--- Exercise material Enclosed Below ---
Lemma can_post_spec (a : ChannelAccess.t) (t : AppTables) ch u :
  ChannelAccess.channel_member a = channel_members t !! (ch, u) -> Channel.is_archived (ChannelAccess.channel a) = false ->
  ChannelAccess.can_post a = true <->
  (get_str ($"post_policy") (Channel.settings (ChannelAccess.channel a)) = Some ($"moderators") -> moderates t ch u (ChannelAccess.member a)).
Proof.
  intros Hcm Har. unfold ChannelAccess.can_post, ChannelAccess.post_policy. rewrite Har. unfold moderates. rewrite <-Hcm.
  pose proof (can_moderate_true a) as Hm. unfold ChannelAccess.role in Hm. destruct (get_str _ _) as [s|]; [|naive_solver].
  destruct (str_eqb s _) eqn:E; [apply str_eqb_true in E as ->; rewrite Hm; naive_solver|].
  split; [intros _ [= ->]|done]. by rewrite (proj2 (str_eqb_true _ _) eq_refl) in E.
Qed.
--- End of Enclosed Exercise material ---
--- Exercise material Enclosed Below ---
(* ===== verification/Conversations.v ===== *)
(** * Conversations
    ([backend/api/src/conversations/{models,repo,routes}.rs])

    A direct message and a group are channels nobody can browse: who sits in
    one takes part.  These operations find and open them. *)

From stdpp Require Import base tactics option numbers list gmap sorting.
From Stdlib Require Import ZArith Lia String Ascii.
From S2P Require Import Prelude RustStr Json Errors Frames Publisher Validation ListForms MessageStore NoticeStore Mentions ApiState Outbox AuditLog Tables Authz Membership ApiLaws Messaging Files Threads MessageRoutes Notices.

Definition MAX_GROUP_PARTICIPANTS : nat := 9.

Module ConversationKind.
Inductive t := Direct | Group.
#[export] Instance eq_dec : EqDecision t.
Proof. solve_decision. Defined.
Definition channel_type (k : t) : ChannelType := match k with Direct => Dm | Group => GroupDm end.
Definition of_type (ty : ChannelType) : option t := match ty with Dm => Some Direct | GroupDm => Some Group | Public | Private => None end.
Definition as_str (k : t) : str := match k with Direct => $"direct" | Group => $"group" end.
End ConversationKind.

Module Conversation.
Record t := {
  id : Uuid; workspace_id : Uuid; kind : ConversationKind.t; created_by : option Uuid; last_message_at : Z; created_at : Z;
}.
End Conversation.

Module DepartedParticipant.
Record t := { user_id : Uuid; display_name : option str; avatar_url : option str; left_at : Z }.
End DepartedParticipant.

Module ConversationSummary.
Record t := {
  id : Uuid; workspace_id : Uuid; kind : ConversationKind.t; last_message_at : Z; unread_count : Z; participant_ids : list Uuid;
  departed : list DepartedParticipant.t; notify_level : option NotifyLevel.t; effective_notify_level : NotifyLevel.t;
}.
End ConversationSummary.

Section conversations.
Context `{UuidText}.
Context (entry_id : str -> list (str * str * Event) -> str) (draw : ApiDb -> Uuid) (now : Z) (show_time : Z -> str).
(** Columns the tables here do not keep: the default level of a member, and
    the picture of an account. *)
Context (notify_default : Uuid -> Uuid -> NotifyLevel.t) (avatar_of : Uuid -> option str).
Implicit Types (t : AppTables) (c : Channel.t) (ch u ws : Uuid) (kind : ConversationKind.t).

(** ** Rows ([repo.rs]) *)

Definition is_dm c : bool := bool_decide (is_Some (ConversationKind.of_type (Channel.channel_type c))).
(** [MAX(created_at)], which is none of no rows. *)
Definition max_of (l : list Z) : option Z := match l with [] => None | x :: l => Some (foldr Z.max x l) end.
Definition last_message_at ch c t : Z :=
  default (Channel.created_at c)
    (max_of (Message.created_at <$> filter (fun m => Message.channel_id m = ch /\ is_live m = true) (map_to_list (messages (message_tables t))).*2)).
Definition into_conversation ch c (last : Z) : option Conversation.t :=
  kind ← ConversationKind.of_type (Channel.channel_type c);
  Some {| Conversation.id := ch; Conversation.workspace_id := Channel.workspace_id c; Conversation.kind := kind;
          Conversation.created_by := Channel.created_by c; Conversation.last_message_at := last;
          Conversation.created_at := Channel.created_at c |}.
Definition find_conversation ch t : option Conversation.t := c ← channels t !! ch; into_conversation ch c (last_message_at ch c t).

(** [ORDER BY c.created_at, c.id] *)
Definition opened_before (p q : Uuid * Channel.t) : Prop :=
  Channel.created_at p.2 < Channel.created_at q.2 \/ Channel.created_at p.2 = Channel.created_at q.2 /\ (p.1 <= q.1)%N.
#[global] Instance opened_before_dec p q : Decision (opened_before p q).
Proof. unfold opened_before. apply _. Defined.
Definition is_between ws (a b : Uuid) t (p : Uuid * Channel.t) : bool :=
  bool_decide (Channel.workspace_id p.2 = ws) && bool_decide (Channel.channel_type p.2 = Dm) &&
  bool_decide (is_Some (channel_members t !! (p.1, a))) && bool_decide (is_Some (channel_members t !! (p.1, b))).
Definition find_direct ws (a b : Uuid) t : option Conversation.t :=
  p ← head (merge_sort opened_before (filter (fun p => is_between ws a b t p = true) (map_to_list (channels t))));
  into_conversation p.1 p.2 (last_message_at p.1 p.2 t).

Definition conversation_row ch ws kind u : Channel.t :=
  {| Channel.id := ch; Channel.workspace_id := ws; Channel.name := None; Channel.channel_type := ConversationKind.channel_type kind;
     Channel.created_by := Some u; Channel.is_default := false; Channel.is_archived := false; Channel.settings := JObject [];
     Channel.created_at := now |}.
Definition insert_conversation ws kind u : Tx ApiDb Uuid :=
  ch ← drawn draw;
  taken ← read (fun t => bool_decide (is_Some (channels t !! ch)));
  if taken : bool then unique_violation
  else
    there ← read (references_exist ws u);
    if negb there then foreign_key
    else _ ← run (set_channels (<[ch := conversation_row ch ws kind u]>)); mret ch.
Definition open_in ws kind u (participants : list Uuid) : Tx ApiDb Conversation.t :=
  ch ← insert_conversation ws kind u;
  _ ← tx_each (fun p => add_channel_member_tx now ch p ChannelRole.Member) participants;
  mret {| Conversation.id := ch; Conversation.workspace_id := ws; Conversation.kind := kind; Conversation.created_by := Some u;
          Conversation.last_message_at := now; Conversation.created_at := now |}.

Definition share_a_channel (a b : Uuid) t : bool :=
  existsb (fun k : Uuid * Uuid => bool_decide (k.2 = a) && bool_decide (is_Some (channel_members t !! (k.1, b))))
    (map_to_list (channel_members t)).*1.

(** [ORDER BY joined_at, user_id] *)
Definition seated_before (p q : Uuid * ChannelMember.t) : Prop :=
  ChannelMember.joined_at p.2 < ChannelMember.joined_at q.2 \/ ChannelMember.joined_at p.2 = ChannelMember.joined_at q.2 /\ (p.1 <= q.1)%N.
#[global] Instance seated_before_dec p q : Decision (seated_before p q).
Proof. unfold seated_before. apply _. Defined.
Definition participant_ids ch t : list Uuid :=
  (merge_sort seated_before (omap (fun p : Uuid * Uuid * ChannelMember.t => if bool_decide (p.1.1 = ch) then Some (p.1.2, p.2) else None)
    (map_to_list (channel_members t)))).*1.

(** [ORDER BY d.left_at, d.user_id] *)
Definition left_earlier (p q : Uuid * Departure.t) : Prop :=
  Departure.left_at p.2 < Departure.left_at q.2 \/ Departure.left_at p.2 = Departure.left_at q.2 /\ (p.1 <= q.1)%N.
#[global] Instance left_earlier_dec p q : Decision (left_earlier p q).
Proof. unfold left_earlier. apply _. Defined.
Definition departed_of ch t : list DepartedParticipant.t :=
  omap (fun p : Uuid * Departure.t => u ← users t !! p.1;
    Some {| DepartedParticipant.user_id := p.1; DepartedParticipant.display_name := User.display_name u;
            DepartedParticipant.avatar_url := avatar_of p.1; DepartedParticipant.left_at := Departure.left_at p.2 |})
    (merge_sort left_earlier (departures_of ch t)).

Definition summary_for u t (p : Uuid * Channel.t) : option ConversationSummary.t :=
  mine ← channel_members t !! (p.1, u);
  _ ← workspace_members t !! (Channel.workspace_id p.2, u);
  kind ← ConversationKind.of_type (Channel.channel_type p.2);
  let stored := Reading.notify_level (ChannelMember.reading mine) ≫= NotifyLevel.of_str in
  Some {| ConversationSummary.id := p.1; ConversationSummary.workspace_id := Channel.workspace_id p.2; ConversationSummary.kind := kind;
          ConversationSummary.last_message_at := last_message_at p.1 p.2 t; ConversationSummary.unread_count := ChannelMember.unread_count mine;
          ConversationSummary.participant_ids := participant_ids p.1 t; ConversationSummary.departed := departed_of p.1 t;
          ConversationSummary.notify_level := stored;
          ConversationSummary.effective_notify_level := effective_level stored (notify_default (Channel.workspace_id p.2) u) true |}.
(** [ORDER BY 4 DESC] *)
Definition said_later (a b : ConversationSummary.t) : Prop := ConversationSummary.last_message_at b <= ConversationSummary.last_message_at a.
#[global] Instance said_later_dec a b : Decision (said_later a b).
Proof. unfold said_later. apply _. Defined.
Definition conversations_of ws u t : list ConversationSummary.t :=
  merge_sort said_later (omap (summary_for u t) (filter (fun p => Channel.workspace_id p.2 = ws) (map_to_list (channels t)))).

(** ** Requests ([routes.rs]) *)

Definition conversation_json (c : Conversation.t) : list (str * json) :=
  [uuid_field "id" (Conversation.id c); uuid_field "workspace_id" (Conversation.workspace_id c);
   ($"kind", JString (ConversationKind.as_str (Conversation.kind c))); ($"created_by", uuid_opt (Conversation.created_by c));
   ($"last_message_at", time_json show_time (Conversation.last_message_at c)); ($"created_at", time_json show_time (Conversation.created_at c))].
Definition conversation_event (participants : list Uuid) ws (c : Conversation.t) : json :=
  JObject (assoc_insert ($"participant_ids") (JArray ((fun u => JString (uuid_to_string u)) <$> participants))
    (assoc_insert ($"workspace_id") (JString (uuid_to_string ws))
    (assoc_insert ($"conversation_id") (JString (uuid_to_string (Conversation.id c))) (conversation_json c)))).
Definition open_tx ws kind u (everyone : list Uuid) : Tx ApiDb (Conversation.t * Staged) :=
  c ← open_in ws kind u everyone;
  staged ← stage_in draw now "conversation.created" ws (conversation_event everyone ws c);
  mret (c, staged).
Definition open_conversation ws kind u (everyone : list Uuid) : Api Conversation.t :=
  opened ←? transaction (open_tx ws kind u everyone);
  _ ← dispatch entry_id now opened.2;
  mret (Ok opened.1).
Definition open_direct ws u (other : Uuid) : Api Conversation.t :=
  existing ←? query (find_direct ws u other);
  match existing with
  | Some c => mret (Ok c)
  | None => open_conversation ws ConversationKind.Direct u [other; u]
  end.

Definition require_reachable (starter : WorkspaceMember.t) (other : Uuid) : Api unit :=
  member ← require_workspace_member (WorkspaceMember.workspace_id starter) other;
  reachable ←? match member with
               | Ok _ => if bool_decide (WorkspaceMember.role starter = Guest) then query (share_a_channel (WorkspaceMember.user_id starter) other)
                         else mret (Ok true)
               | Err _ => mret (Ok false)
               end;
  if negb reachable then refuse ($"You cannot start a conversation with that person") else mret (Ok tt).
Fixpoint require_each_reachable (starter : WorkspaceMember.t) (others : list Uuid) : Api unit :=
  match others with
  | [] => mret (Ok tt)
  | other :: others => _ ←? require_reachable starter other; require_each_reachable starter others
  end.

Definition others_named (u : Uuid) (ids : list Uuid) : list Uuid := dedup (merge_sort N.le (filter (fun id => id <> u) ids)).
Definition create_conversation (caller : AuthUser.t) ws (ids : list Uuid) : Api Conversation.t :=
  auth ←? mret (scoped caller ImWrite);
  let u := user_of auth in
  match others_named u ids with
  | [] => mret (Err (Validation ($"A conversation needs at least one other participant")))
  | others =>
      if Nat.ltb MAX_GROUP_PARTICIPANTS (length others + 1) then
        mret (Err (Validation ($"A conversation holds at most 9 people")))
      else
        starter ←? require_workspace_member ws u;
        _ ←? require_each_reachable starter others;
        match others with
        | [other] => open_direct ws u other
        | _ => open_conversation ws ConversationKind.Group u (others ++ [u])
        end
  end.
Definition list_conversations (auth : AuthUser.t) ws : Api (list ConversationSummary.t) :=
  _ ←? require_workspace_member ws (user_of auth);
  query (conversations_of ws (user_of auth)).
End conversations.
--- End of Enclosed Exercise material ---
▸ **About this exercise**: A single number is needed: the count of lines in the records that contain "GroupDm".

▸ **Final answer**: 2